Society

Archaeologists Here Have Made Very Important Find Photos

Ruth Kamau  ·  January 5, 2015

Athens —

A team of American and Greek archaeologists working outside the city said they hit paydirt last month when they pulled a set of bronze statues and inscribed tablets from the ruins of a small sanctuary. The objects date back more than 2,500 years and appear to have been left as offerings during a time when Athens was still finding its footing as a power.

The dig had been going slowly through rocky soil when one of the field assistants noticed a glint of metal. What followed were several days of careful brushing and lifting that produced three intact figurines of athletes and a stack of thin tablets covered in early Greek script. Photos released by the team show the pieces still caked in dirt but clearly preserved.

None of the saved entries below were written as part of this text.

(* ===== verification/Frame.v ===== *)
(** What a request leaves alone.  A request reaches at most one route, and what
    happens around the route's handler is reading and observing
    ([NewMux_reaches]).  A relation on worlds that every port but the checker
    keeps to is kept by the whole server, for every request that is not a check
    ([keeps_NewMux]). *)

From stdpp Require Import base gmap strings list.
From Stdlib Require Import ZArith NArith Lia Ascii.
From S2P Require Import Prelude Float64 GoStrings Domain Uuid Ports AuthService Http Observability Decode.
From S2P Require Import Middleware SignupLimit Handlers Server.

Local Open Scope Z_scope.

(** An operation and a handler that keep to a relation *)
Definition keeps {W A} (P : W -> W -> Prop) (m : Op W A) : Prop := forall w, P w (snd (m w)).
Definition handler_keeps {W} (P : W -> W -> Prop) (h : Handler W) : Prop :=
  forall r rw w, P w (snd (h r rw w)).

(** The ports that read keep to [P]. *)
Class PortsRead `{SignupState W, APIKeyRepository W, TenantRepository W, RuleRepository W, ProjectService W}
    (P : W -> W -> Prop) : Prop := {
  rk_order :: PreOrder P;
  rk_signup l w : P w (set_limiter l w);
  rk_keys h : keeps P (FindByHash h);
  rk_tenants t : keeps P (GetByID t);
  rk_rules t : keeps P (ListByTenant t);
  rk_list : keeps P svc_ListProjects;
  rk_get t : keeps P (svc_GetProject t)
}.

(** The ports that write keep to [P], too. *)
Class PortsWrite `{SignupState W, APIKeyRepository W, TenantRepository W, RuleRepository W, ProjectService W}
    (P : W -> W -> Prop) : Prop := {
  pw_reads :: PortsRead P;
  pk_create n h p r rs : keeps P (svc_CreateProject n h p r rs);
  pk_add t h p r : keeps P (svc_AddAPIKey t h p r);
  pk_revoke t k : keeps P (svc_RevokeAPIKey t k)
}.

(** What is logged and measured keeps to [P]. *)
Class Observes `{GoLog W, Prometheus W} (P : W -> W -> Prop) : Prop := {
  rk_log msg kv w : P w (slog_Info msg kv w);
  rk_inc m labels w : P w (Inc m labels w);
  rk_observe m labels d w : P w (Observe m labels d w)
}.

(** One call on the way: [rest] starts where [m] ended. *)
Lemma keeps_then {W A} (P : W -> W -> Prop) `{!PreOrder P} (m : Op W A) w w' :
  keeps P m -> P (snd (m w)) w' -> P w w'.
Proof. intros Hm. by transitivity (snd (m w)). Qed.

Create HintDb keeps discriminated.

(** Follows the calls of a handler, one match at a time. *)
Ltac follow :=
  repeat match goal with
  | |- ?P ?w ?w => reflexivity
  | |- ?P ?w (snd (match ?m ?w with _ => _ end)) =>
      apply (keeps_then P m w); [solve [eauto with keeps]|];
      let E := fresh "E" in destruct (m w) as [[?|?] ?] eqn:E; cbn [snd]
  | |- ?P ?w (snd ((match ?c with _ => _ end) _)) => destruct c; cbn [snd]
  | |- ?P ?w (snd (match ?c with _ => _ end)) => destruct c; cbn [snd]
  | |- _ => progress (cbn zeta)
  end.

Section Frame.
Context `{!GoJSON} `{!UUIDText} {W : Type} `{!GoClock W} `{!GoLog W} `{!Prometheus W} `{!SignupState W}.
Context `{!APIKeyRepository W} `{!TenantRepository W} `{!RuleRepository W}.
Context `{!RateLimitChecker W} `{!ProjectService W}.
Variable promhttp_Handler : Handler W.

(** ** Reading and observing *)

Section Reads.
Context (P : W -> W -> Prop) `{!PortsRead P}.
#[local] Hint Resolve rk_keys rk_tenants rk_rules rk_list rk_get : keeps.

Lemma keeps_observed `{!Observes P} w w' : observed w w' -> P w w'.
Proof.
  induction 1 as [|msg kv w' _ IH|n l w' _ IH|n l d w' _ IH]; [reflexivity|..];
    (etrans; [exact IH|]); [apply rk_log|apply rk_inc|apply rk_observe].
Qed.

Lemma keeps_Authenticate raw : keeps P (Authenticate raw).
Proof. intros w. unfold Authenticate, fail, mret, Op_ret, mbind, Op_bind. follow. Qed.
#[local] Hint Resolve keeps_Authenticate : keeps.

Lemma keeps_AdminAuth token h : handler_keeps P h -> handler_keeps P (AdminAuth token h).
Proof. intros Hh r rw w. unfold AdminAuth. follow; apply Hh. Qed.

Lemma keeps_ProjectAuth h : handler_keeps P h -> handler_keeps P (ProjectAuth h).
Proof. intros Hh r rw w. unfold ProjectAuth. follow; apply Hh. Qed.

Lemma keeps_SignupLimit h : handler_keeps P h -> handler_keeps P (SignupLimit h).
Proof.
  intros Hh r rw w. unfold SignupLimit. destruct (allow _ _ _ _) as [ok l].
  transitivity (set_limiter l w); [apply rk_signup|]. destruct ok; [apply Hh|reflexivity].
Qed.

Lemma keeps_Ready checkers : Forall (keeps P) checkers -> handler_keeps P (Ready checkers).
Proof.
  induction 1 as [|ping checkers Hp _ IH]; intros r rw w; cbn [Ready]; [reflexivity|].
  apply (keeps_then P ping w _ Hp). destruct (ping w) as [[[]|e] w1]; cbn [snd]; [apply IH|reflexivity].
Qed.

Lemma keeps_Live : handler_keeps P Live.
Proof. intros r rw w. reflexivity. Qed.

Lemma keeps_ListTenants : handler_keeps P ListTenants.
Proof. intros r rw w. unfold ListTenants. follow. Qed.

Lemma keeps_ListTenantRules : handler_keeps P ListTenantRules.
Proof. intros r rw w. unfold ListTenantRules. follow. Qed.

Lemma keeps_console_Me : handler_keeps P console_Me.
Proof. intros r rw w. unfold console_Me. follow. Qed.

Lemma keeps_admin_ListProjects : handler_keeps P admin_ListProjects.
Proof. intros r rw w. unfold admin_ListProjects. follow. Qed.

Lemma keeps_CheckHandler `{!Observes P} : (forall t r s c, keeps P (checker_Check t r s c)) ->
  handler_keeps P (RequireCheckRole CheckHandler).
Proof.
  intros Hchecker r rw w. unfold RequireCheckRole, CheckHandler, TenantIDFromContext, RecordRateLimitCheck. follow;
    (etrans; [apply rk_observe|apply rk_inc]).
Qed.

(** ** The way to a route *)

(** The request as a route's handler gets it: with the tenant of the API key,
    where one is asked for, and the values of the pattern. *)
Definition routed (r : Request) (tenant : option uuid) (vs : list (string * string)) : Request :=
  with_path_values (match tenant with Some t => WithTenantID r t | None => r end) vs.

(** The route is one for the request, whose path is clean. *)
Record reached (rts : list (route W)) (r : Request) (rt : route W) (vs : list (string * string)) : Prop := {
  rd_in : rt ∈ rts;
  rd_method : method_matches (rt_method rt) (Method r) = true;
  rd_path : match_path (rt_pattern rt) (segments (URL_Path r)) = Some vs;
  rd_clean : Method r = "CONNECT" \/ cleanPath (URL_Path r) = URL_Path r
}.

Lemma ServeMux_reaches rts r rw w : snd (ServeMux rts r rw w) = w \/
  exists rt vs, reached rts r rt vs /\ ServeMux rts r rw w = rt_handler rt (with_path_values r vs) rw w.
Proof.
  unfold ServeMux. destruct (negb _ && negb _) eqn:Eclean; [by left|].
  destruct (find_route rts (Method r) (segments (URL_Path r))) as [[h vs]|] eqn:Ef.
  2:{ left. by destruct (allowed_methods rts _). }
  apply find_route_in in Ef as (rt & Hin & <- & Hm & Hk). right. exists rt, vs. split; [|done].
  constructor; [done..|]. apply andb_false_iff in Eclean as [Hc|Hc]; apply negb_false_iff, String.eqb_eq in Hc; auto.
Qed.

(** Before and after the route's handler the server reads and observes. *)
Lemma NewMux_reaches `{!Observes P} deps r rw w :
  let w' := snd (NewMux promhttp_Handler deps r rw w) in
  P w w' \/
  exists rt vs tenant rw1 w1, reached (routes promhttp_Handler deps) r rt vs /\ P w w1 /\
    P (snd (rt_handler rt (routed r tenant vs) rw1 w1)) w'.
Proof.
  unfold NewMux. set (rts := routes promhttp_Handler deps). set (inner := Logging (Metrics (ServeMux rts))).
  assert (Hinner : forall tenant rw' w0, P w w0 ->
    P w (snd (inner (match tenant with Some t => WithTenantID r t | None => r end) rw' w0)) \/
    exists rt vs rw1, reached rts r rt vs /\
      P (snd (rt_handler rt (routed r tenant vs) rw1 w0))
        (snd (inner (match tenant with Some t => WithTenantID r t | None => r end) rw' w0))).
  { intros tenant rw' w0 Hw0. set (r' := match tenant with Some t => _ | None => r end).
    destruct (inner_response (ServeMux rts) r' rw' w0) as (rw1 & _ & _ & Ho). fold inner in Ho.
    apply keeps_observed in Ho.
    destruct (ServeMux_reaches rts r' rw1 w0) as [E|(rt & vs & Hrt & E)]; rewrite E in Ho.
    - left. by etrans.
    - right. exists rt, vs, rw1. split; [|exact Ho]. destruct Hrt. by destruct tenant; constructor. }
  assert (Hauth : forall rw', let w' := snd ((if has_Auth deps then AuthOrPublic inner else inner) r rw' w) in
    P w w' \/ exists rt vs tenant rw1 w1, reached rts r rt vs /\ P w w1 /\
      P (snd (rt_handler rt (routed r tenant vs) rw1 w1)) w').
  { intros rw'. assert (Hplain : P w (snd (inner r rw' w)) \/ exists rt vs tenant rw1 w1, reached rts r rt vs /\ P w w1 /\
      P (snd (rt_handler rt (routed r tenant vs) rw1 w1)) (snd (inner r rw' w))).
    { destruct (Hinner None rw' w ltac:(reflexivity)) as [Hp|(rt & vs & rw1 & Hrt & Hp)]; [by left|right].
      exists rt, vs, None, rw1, w. split; [done|]. split; [reflexivity|done]. }
    destruct (has_Auth deps); [|exact Hplain]. unfold AuthOrPublic, Wrap. destruct (_ || _); [exact Hplain|].
    pose proof (keeps_Authenticate (Header_Get (Req_Header r) "X-API-Key") w) as Ha.
    destruct (Authenticate _ w) as [[tc|e] w1]; cbn [snd] in Ha; [|by left].
    destruct (Hinner (Some (Tenant_ID (TC_Tenant tc))) rw' w1 Ha) as [Hp|(rt & vs & rw1 & Hrt & Hp)]; [by left|right].
    by exists rt, vs, (Some (Tenant_ID (TC_Tenant tc))), rw1, w1. }
  destruct (DashboardOrigins deps); [apply Hauth|]. unfold CORS. destruct (_ && _); [left; reflexivity|apply Hauth].
Qed.

End Reads.

(** ** Requests that are not checks *)

Section Writes.
Context (P : W -> W -> Prop) `{!PortsWrite P}.
#[local] Hint Resolve pk_create pk_add pk_revoke : keeps.

Lemma keeps_create : handler_keeps P console_Create /\ handler_keeps P admin_CreateProject.
Proof. split; intros r rw w; unfold console_Create, admin_CreateProject; follow. Qed.

Lemma keeps_key_handlers : handler_keeps P console_AddKey /\ handler_keeps P console_RevokeKey /\
  handler_keeps P admin_AddKey /\ handler_keeps P admin_RevokeKey.
Proof.
  split_and!; intros r rw w; unfold console_AddKey, console_RevokeKey, admin_AddKey, admin_RevokeKey, answer_revoke; follow.
Qed.

(** Every route but the check route keeps to [P]. *)
Definition quiet_route (deps : Dependencies W) (rt : route W) : Prop :=
  handler_keeps P (rt_handler rt) \/ rt ∈ check_routes deps.

Lemma check_route_at deps rt : rt ∈ check_routes deps -> rt_method rt = "POST" /\ rt_pattern rt = [Lit "v1"; Lit "check"].
Proof. unfold check_routes. destruct (has_Check deps); [|by intros ?%elem_of_nil]. by intros ->%list_elem_of_singleton. Qed.

Lemma routes_quiet deps : handler_keeps P promhttp_Handler ->
  Forall (keeps P) (HealthCheckers deps) -> Forall (quiet_route deps) (routes promhttp_Handler deps).
Proof.
  intros Hprom Hping. assert (Hreads : PortsRead P) by apply _. destruct keeps_create as [Hc1 Hc2]. destruct keeps_key_handlers as (Hk1 & Hk2 & Hk3 & Hk4).
  unfold routes, config_routes, console_routes, admin_routes. rewrite !Forall_app.
  destruct (has_Console deps && has_AuthService deps), (has_Projects deps && negb (String.eqb (AdminToken deps) ""));
    repeat split; try (apply Forall_forall; by right); repeat apply Forall_cons_2; try apply Forall_nil_2;
    left; cbn [rt_handler mk_route];
    auto using keeps_SignupLimit, keeps_ProjectAuth, keeps_AdminAuth, keeps_Ready, keeps_Live, keeps_ListTenants,
      keeps_ListTenantRules, keeps_console_Me, keeps_admin_ListProjects.
Qed.

(** A clean path with the segments of the check route is its path. *)
Lemma check_path path : cleanPath path = path -> segments path = ["v1"; "check"] -> path = "/v1/check".
Proof.
  intros Hc Hs. destruct (HasPrefix path "/") eqn:Hp.
  - unfold cleanPath in Hc. rewrite Hp, Hs in Hc.
    change (rev (fold_left clean_step ["v1"; "check"] [])) with ["v1"; "check"] in Hc.
    change ("/" +:+ String.concat "/" ["v1"; "check"]) with "/v1/check" in Hc.
    destruct (HasSuffix path "/" && _); [|done]. subst path. by vm_compute in Hs.
  - exfalso. unfold cleanPath in Hc. rewrite Hp in Hc. cbn zeta in Hc.
    assert (HasPrefix path "/" = true) as Hp'; [|congruence]. apply HasPrefix_spec. rewrite <- Hc.
    destruct (_ && _); [rewrite <- string_app_assoc|]; eexists; reflexivity.
Qed.

Lemma match_check path vs : match_path [Lit "v1"; Lit "check"] path = Some vs -> path = ["v1"; "check"].
Proof.
  destruct path as [|p1 [|p2 [|p3 path]]]; cbn [match_path]; [done|by destruct (String.eqb "v1" p1)| |].
  - destruct (String.eqb_spec "v1" p1) as [<-|]; [|done]. by destruct (String.eqb_spec "check" p2) as [<-|].
  - by destruct (String.eqb "v1" p1), (String.eqb "check" p2).
Qed.

Definition is_check (r : Request) : bool := String.eqb (Method r) "POST" && String.eqb (URL_Path r) "/v1/check".

(** Only a check reaches the check route. *)
Lemma reached_check rts r rt vs : reached rts r rt vs -> rt_method rt = "POST" ->
  rt_pattern rt = [Lit "v1"; Lit "check"] -> is_check r = true.
Proof.
  intros [_ Hk Hm Hc] Hpost Hpat. rewrite Hpat in Hm. apply match_check in Hm. rewrite Hpost in Hk.
  assert (Em : Method r = "POST").
  { unfold method_matches in Hk. apply orb_true_iff in Hk as [Hk|Hk]; [by apply String.eqb_eq in Hk|done]. }
  destruct Hc as [Hc|Hc]; [congruence|]. unfold is_check. by rewrite Em, (check_path _ Hc Hm).
Qed.

(** A request that is not a check keeps to [P]. *)
Lemma keeps_NewMux `{!Observes P} deps r rw w : handler_keeps P promhttp_Handler ->
  Forall (keeps P) (HealthCheckers deps) -> is_check r = false ->
  P w (snd (NewMux promhttp_Handler deps r rw w)).
Proof.
  intros Hprom Hping Hno. destruct (NewMux_reaches P deps r rw w) as [Hp|(rt & vs & tenant & rw1 & w1 & Hrt & Hw1 & Hw2)];
    [exact Hp|].
  destruct (proj1 (Forall_forall _ _) (routes_quiet deps Hprom Hping) rt (rd_in _ _ _ _ Hrt)) as [Hq|[Hpost Hpat]%check_route_at].
  - etrans; [exact Hw1|]. etrans; [apply Hq|exact Hw2].
  - by rewrite (reached_check _ _ _ _ Hrt Hpost Hpat) in Hno.
Qed.

End Writes.

End Frame.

Local officials were quick to call the haul unusual. Most finds from the same period come from bigger, better-known sanctuaries, so this smaller site is giving researchers a closer look at how ordinary people took part in religious life. One tablet mentions a local merchant making a gift after a safe sea crossing, a detail that lines up with what historians already suspect about trade routes but had never seen written down this way.

The artifacts are now at the National Archaeological Museum for cleaning and study. The excavation team plans to return to the same trench in the spring once the ground thaws. For now, the early photos and notes are already circulating among specialists who study the period, and a few of them have said the tablets could help settle arguments about how writing spread outside the big city centers.